Of course, the stones on the paths ensure constant moisture, and clay is rich in minerals. But it amazes me that plants can do well growing in sub-soil. Most are in bloom now, so I could have included many others.

The thymes do particularly well. Many look alike, but they are all different. Some have started to self-seed. About half of the ones I grow have not started to bloom yet.

Creeping thyme - this one blooms in little clumps
Some bloom a bit like a (beautiful) fungus spreading over the rock

This pale green creeping thyme blooms later on

The difficult part is to get the plants settled in. Seeding them “in situ” does not seem to work in most instances. So they are best started in pots and transferred, once they have started growing. Ideally this is done when they are still very small, because it is not possible to dig much between the stones. This means they have to be watched carefully in the weeks following their transplanting.

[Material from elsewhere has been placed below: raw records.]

(* ===== verification/Topology.v ===== *)
(** * The Relay topology (crate [peerward-directory], relay_topology.rs)

    The deterministic backbone graph every member of a mesh computes and signs:
    its regional construction, its canonicity check, and the bounded
    shortest-path search that routing reads its next hops from. *)

From S2P Require Import Prelude Ordered Net Directory.
From Stdlib Require Import NArith Lia.
From stdpp Require Import base tactics decidable countable numbers list sorting gmap relations.
From Stdlib.Init Require Import Byte.
Set Default Goal Selector "!".
Local Open Scope N_scope.

Module Topo.

Inductive RelayTopologyMode := FullMesh | Sparse.
#[export] Instance RelayTopologyMode_eq_dec : EqDecision RelayTopologyMode.
Proof. solve_decision. Defined.

(** The region is the UTF-8 bytes of the [String], whose order it has. *)
Record RelayTopologyNodeV1 := mkNode {
  relay_id : RelayId;
  region : list byte;
  routing_weight : N;
  capabilities : N;
}.
#[export] Instance RelayTopologyNodeV1_eq_dec : EqDecision RelayTopologyNodeV1.
Proof. solve_decision. Defined.

Record RelayTopologyEdgeV1 := mkEdge {
  left : RelayId;
  right : RelayId;
  rtt_millis : N;
  loss_permyriad : N;
}.
#[export] Instance RelayTopologyEdgeV1_eq_dec : EqDecision RelayTopologyEdgeV1.
Proof. solve_decision. Defined.
(** The derived [Ord]: the fields in the order they are declared. *)
Definition edge_key (e : RelayTopologyEdgeV1) : RelayId * RelayId * N * N :=
  (left e, right e, rtt_millis e, loss_permyriad e).
#[export] Instance edge_key_inj : Inj (=) (=) edge_key.
Proof. intros [] []. unfold edge_key. cbn. intros. by simplify_eq. Qed.
#[export] Instance RelayTopologyEdgeV1_compare : Compare RelayTopologyEdgeV1 := compare_via edge_key.
#[export] Instance RelayTopologyEdgeV1_compare_laws : CompareLaws RelayTopologyEdgeV1.
Proof. apply compare_via_laws, _. Qed.
#[export] Instance RelayTopologyEdgeV1_countable : Countable RelayTopologyEdgeV1.
Proof.
  apply (inj_countable' edge_key (fun k => mkEdge k.1.1.1 k.1.1.2 k.1.2 k.2)). by intros [].
Defined.

Definition default_backbone_rtt_millis : N := 120000.
Definition default_backbone_loss_permyriad : N := 10000.

Definition edge_new (first second : RelayId) : option RelayTopologyEdgeV1 :=
  if bool_decide (first = second) then None
  else
    let p := if ltb_of first second then (first, second) else (second, first) in
    Some (mkEdge p.1 p.2 default_backbone_rtt_millis default_backbone_loss_permyriad).
Definition other (self : RelayTopologyEdgeV1) (relay : RelayId) : option RelayId :=
  if bool_decide (relay = left self) then Some (right self)
  else if bool_decide (relay = right self) then Some (left self)
  else None.
Definition sat_mul (a b : N) : N := N.min (a * b) U64_MAX.
Definition routing_cost (self : RelayTopologyEdgeV1) : N :=
  sat_add (rtt_millis self) (sat_mul (loss_permyriad self) 10).

Record RelayTopologyV1 := mkTopology {
  mesh_id : MeshId;
  revision : N;
  mode : RelayTopologyMode;
  nodes : list RelayTopologyNodeV1;
  edges : list RelayTopologyEdgeV1;
}.

(** ** Construction *)

Notation edge_set := (gset RelayTopologyEdgeV1).

(** [if let Some(edge) = RelayTopologyEdgeV1::new(..) { edges.insert(edge); }] *)
Definition add_edge (es : edge_set) (first second : RelayId) : edge_set :=
  match edge_new first second with Some edge => {[edge]} ∪ es | None => es end.

Definition add_forward_ring (es : edge_set) (ns : list RelayTopologyNodeV1) (distance : N) : edge_set :=
  if lenN ns <? 2 then es
  else foldl (fun es index =>
         match ns !! index, ns !! N.to_nat ((N.of_nat index + distance) mod lenN ns) with
         | Some node, Some other => add_edge es (relay_id node) (relay_id other)
         | _, _ => es
         end) es (seq 0 (length ns)).

(** [regions.entry(&node.region).or_default().push(node)] for each node *)
Definition group_regions (ns : list RelayTopologyNodeV1) : gmap (list byte) (list RelayTopologyNodeV1) :=
  foldl (fun m node => <[region node := default [] (m !! region node) ++ [node]]> m) ∅ ns.

(** [sort_by_key(|node| (Reverse(node.routing_weight), node.relay_id)); truncate(2)] *)
Definition gateway_key (n : RelayTopologyNodeV1) : Reverse N * RelayId := (mkReverse (routing_weight n), relay_id n).
Definition select_two (ns : list RelayTopologyNodeV1) : list RelayTopologyNodeV1 :=
  take 2 (sort_by_key gateway_key ns).

(** Two nested loops that add an edge for every pair. *)
Definition add_product (es : edge_set) (xs ys : list RelayTopologyNodeV1) : edge_set :=
  foldl (fun es x => foldl (fun es y => add_edge es (relay_id x) (relay_id y)) es ys) es xs.

(** The body of the loop over the regions; the gateways are pushed in region order. *)
Definition add_region (acc : edge_set * list (list RelayTopologyNodeV1))
    (entry : list byte * list RelayTopologyNodeV1) : edge_set * list (list RelayTopologyNodeV1) :=
  let members := entry.2 in
  let es := add_forward_ring (add_forward_ring acc.1 members 1) members 2 in
  let selected := select_two members in
  (add_product es members selected, acc.2 ++ [selected]).
(* ===== verification/Credentials.v ===== *)
(** * Root-anchored credentials (crate [peerward-credentials])

    authority.rs, subject.rs, bundle.rs and transcripts.rs: the fixed transcripts
    that are signed, the fixed-width encodings that are transported, and the
    trust set that decides which subjects a mesh accepts. Ed25519 and X25519 are
    not part of the repository; the classes [Ed25519Lib] and [X25519Lib] stand
    for [ed25519_dalek] and [x25519_dalek]. *)

From S2P Require Import Prelude Ordered Net Directory.
From Stdlib Require Import NArith Lia.
From stdpp Require Import base tactics decidable countable numbers list sorting gmap.
From Stdlib.Init Require Import Byte.
Set Default Goal Selector "!".
Local Open Scope N_scope.

(** [SigningKey::from_bytes(seed).verifying_key().to_bytes()], [SigningKey::sign],
    [VerifyingKey::from_bytes] succeeding, and [VerifyingKey::verify]. *)
Class Ed25519Lib := {
  ed_public : list byte -> list byte;
  ed_sign : list byte -> list byte -> list byte;
  ed_valid_key : list byte -> bool;
  ed_verify : list byte -> list byte -> list byte -> bool;
}.
(** What RFC 8032 promises of a key pair. *)
Class Ed25519Laws `{Ed25519Lib} : Prop := {
  ed_public_valid seed : ed_valid_key (ed_public seed) = true;
  ed_public_len seed : lenN (ed_public seed) = 32;
  ed_sign_len seed m : lenN (ed_sign seed m) = 64;
  ed_verify_sign seed m : ed_verify (ed_public seed) m (ed_sign seed m) = true;
}.
(** [StaticSecret::diffie_hellman(..).was_contributory()] for the fixed secret. *)
Class X25519Lib := { was_contributory : list byte -> bool }.

Module Cred.

Notation CredentialSerial := DomainId (only parsing).

Inductive CredentialError :=
  | InvalidSignature | InvalidKey | InvalidInterval | OutsideValidity | WrongMesh | Revoked
  | Malformed | Rollback | NonCanonical.
#[export] Instance CredentialError_eq_dec : EqDecision CredentialError.
Proof. solve_decision. Defined.

(** [Ok] of a unit result as a test, and [if .. { return Err(..) }]. *)
Notation result := (outcome CredentialError).
Definition require (b : bool) (e : CredentialError) : result unit := if b then Ok tt else Err e.

(** ** Records *)

Record UnsignedAuthority := mkUnsignedAuthority {
  ua_mesh_id : MeshId;
  ua_serial : CredentialSerial;
  ua_public_key : list byte;
  ua_not_before : N;
  ua_not_after : N;
}.
Record AuthorityCertificate := mkAuthority {
  ac_unsigned : UnsignedAuthority;
  ac_signature : list byte;
}.
#[export] Instance UnsignedAuthority_eq_dec : EqDecision UnsignedAuthority.
Proof. solve_decision. Defined.
#[export] Instance AuthorityCertificate_eq_dec : EqDecision AuthorityCertificate.
Proof. solve_decision. Defined.
Record DistributionCertificate := mkDistribution {
  dc_mesh_id : MeshId;
  authority_public_key : list byte;
  directory_public_key : list byte;
  service_public_key : list byte;
  audit_public_key : list byte;
  dc_signature : list byte;
}.

Inductive SubjectRole := PeerRole | RelayRole.
#[export] Instance SubjectRole_eq_dec : EqDecision SubjectRole.
Proof. solve_decision. Defined.
Definition transcript_tag (r : SubjectRole) : byte := match r with PeerRole => x01 | RelayRole => x02 end.
Inductive SubjectId := PeerSubject (id : PeerId) | RelaySubject (id : RelayId).
#[export] Instance SubjectId_eq_dec : EqDecision SubjectId.
Proof. solve_decision. Defined.
Definition subject_role (s : SubjectId) : SubjectRole :=
  match s with PeerSubject _ => PeerRole | RelaySubject _ => RelayRole end.
Definition subject_bytes (s : SubjectId) : list byte :=
  match s with PeerSubject id | RelaySubject id => id_bytes id end.

Record UnsignedSubject := mkUnsignedSubject {
  us_subject : SubjectId;
  us_mesh_id : MeshId;
  identity_public_key : list byte;
  public_noise_key : list byte;
  wireguard_public_key : list byte;
  us_serial : CredentialSerial;
  us_not_before : N;
  us_not_after : N;
}.
(** The fields of [SubjectCredential] other than its role and signature are those
    of [UnsignedSubject]; [unsigned] copies them. *)
Record SubjectCredential := mkSubject {
  sc_role : SubjectRole;
  sc_unsigned : UnsignedSubject;
  sc_signature : list byte;
}.

Record AuthorityBundle := mkBundle {
  ab_mesh_id : MeshId;
  ab_revision : N;
  ab_active : AuthorityCertificate;
  ab_overlap : list AuthorityCertificate;
  ab_revoked : list CredentialSerial;
}.
Record SignedAuthorityBundle := mkSignedBundle { sb_bundle : AuthorityBundle; sb_signature : list byte }.

(** ** Transcripts *)

(** [b"peerward/root-authority/v1\0"] and its siblings. *)
Definition PREFIX : list byte := [x70; x65; x65; x72; x77; x61; x72; x64; x2f].
Definition AUTHORITY_DOMAIN : list byte := PREFIX ++
  [x72; x6f; x6f; x74; x2d; x61; x75; x74; x68; x6f; x72; x69; x74; x79; x2f; x76; x31; x00].
Definition SUBJECT_DOMAIN : list byte := PREFIX ++
  [x73; x75; x62; x6a; x65; x63; x74; x2d; x63; x72; x65; x64; x65; x6e; x74; x69; x61; x6c; x2f; x76; x33; x00].
Definition DISTRIBUTION_DOMAIN : list byte := PREFIX ++
  [x64; x69; x73; x74; x72; x69; x62; x75; x74; x69; x6f; x6e; x2d; x74; x72; x75; x73; x74; x2f; x76; x31; x00].
Definition AUTHORITY_BUNDLE_DOMAIN : list byte := PREFIX ++
  [x61; x75; x74; x68; x6f; x72; x69; x74; x79; x2d; x62; x75; x6e; x64; x6c; x65; x2f; x76; x31; x00].

Definition authority_fields (v : UnsignedAuthority) : list byte :=
  id_bytes (ua_mesh_id v) ++ id_bytes (ua_serial v) ++ ua_public_key v ++
  to_be 8 (ua_not_before v) ++ to_be 8 (ua_not_after v).
Definition authority_transcript (v : UnsignedAuthority) : list byte := AUTHORITY_DOMAIN ++ authority_fields v.

Definition subject_fields (v : UnsignedSubject) : list byte :=
  id_bytes (us_mesh_id v) ++ subject_bytes (us_subject v) ++ identity_public_key v ++ public_noise_key v ++
  wireguard_public_key v ++ id_bytes (us_serial v) ++ to_be 8 (us_not_before v) ++ to_be 8 (us_not_after v).
Definition subject_transcript (v : UnsignedSubject) : list byte :=
  SUBJECT_DOMAIN ++ [transcript_tag (subject_role (us_subject v))] ++ subject_fields v.

Definition distribution_fields (v : DistributionCertificate) : list byte :=
  id_bytes (dc_mesh_id v) ++ authority_public_key v ++ directory_public_key v ++ service_public_key v ++
  audit_public_key v.
Definition distribution_transcript (v : DistributionCertificate) : list byte :=
  DISTRIBUTION_DOMAIN ++ distribution_fields v.

Definition authority_encode (c : AuthorityCertificate) : list byte :=
  authority_fields (ac_unsigned c) ++ ac_signature c.

(** [put_count]: the collections are below [u32], which [validate_shape] ensures. *)
Definition put_count (n : N) : list byte := to_be 4 n.
Definition bundle_fields (b : AuthorityBundle) : list byte :=
  id_bytes (ab_mesh_id b) ++ to_be 8 (ab_revision b) ++ authority_encode (ab_active b) ++
  put_count (lenN (ab_overlap b)) ++ concat (authority_encode <$> ab_overlap b) ++
  put_count (lenN (ab_revoked b)) ++ concat (id_bytes <$> ab_revoked b).
Definition authority_bundle_transcript (b : AuthorityBundle) : list byte :=
  AUTHORITY_BUNDLE_DOMAIN ++ bundle_fields b.

Definition validate_interval (start fin : N) : result unit := require (start <? fin) InvalidInterval.
Definition validate_time (start fin now : N) : result unit :=
  require ((start <=? now) && (now <? fin)) OutsideValidity.

(** ** Fixed-width reads: [bytes[a..b].try_into()], [Uuid::from_slice], [u64::from_be_bytes] *)

Definition array_at (bytes : list byte) (a b : N) : result (list byte) :=
  s ← slice bytes a b;
  if lenN s =? b - a then Ok s else Err Malformed.
Definition id_at `{UuidLib} (bytes : list byte) (a b : N) : result DomainId :=
  s ← slice bytes a b;
  if lenN s =? 16 then ok_or (from_uuid (from_be s)) Malformed else Err Malformed.
Definition u64_at (bytes : list byte) (a b : N) : result N :=
  s ← array_at bytes a b;
  Ok (from_be s).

However, once settled in, they can put up with a lot. An exception is Dianthus alpinus whose seeds I have always just put in the gravel. It is rather fragile and only for the edge of the paths where it is less likely to be walked on. I hope it self seeds, so that I don’t have to start it again, as it is short-lived.
Alpine Pinks
Alpine Pinks (notice the white ones on the left)

Alpine Pinks

There are many pinks in bloom now. One of the attractive smaller one is Dianthus freynii.

Dianthus freynii
A reliable bloomer is Mountain Sandwort.
Mountain sandwort
Mountain Sandwort

A relatively tall plant (15 cm?) is this dwarf snapdragon (Chaenorhinum origanifolium), a gift from my friend Glen Spurrell who grew it from seed. It is an attractive plant but, because it is very scraggly, it is difficult to take a good picture of it.
Dwarf Snapdragon
 Dwarf Snapdragon
The whole area is limestone, and so it was natural to use it to pave the garden paths. These paths became an extension of the natural setting. In fact, the idea was further expanded, as we simply kept on using the same limestone when we built the livingroom floor (minus the rock garden plants). The only drawback is that these stones are not perfectly levelled, and sometimes only three legs of your chair are touching the floor, so you have to wiggle it until you are properly settled!

Now to the mystery plant. I grew it from seed from NARGS, but have lost the label and do not seem to be able to match it with the lists of seeds I started these last few years. Perhaps one of you can identify it? It is from 5 to 10 cm tall and blooms at exactly the same time as Dianthus alpinus. You can click on it to enlarge it.
In search of a name


  1. You have some real beauties there, and I like your floor! For 30 years, we lived on the Escarpment south of Acton, lots of rock. I am enjoying gardening now in a place where you can push your spade into the ground without hitting stones! Sheri.

  2. I can relate to that. For 20+ year I gardened in a place where the top soil (beautiful loam) was 5 feet deep. I thought all gardens were like that. Starting to garden here, on top of the Escarpment, was a shock. I knew in theory that there was less soil but I had no idea what it meant.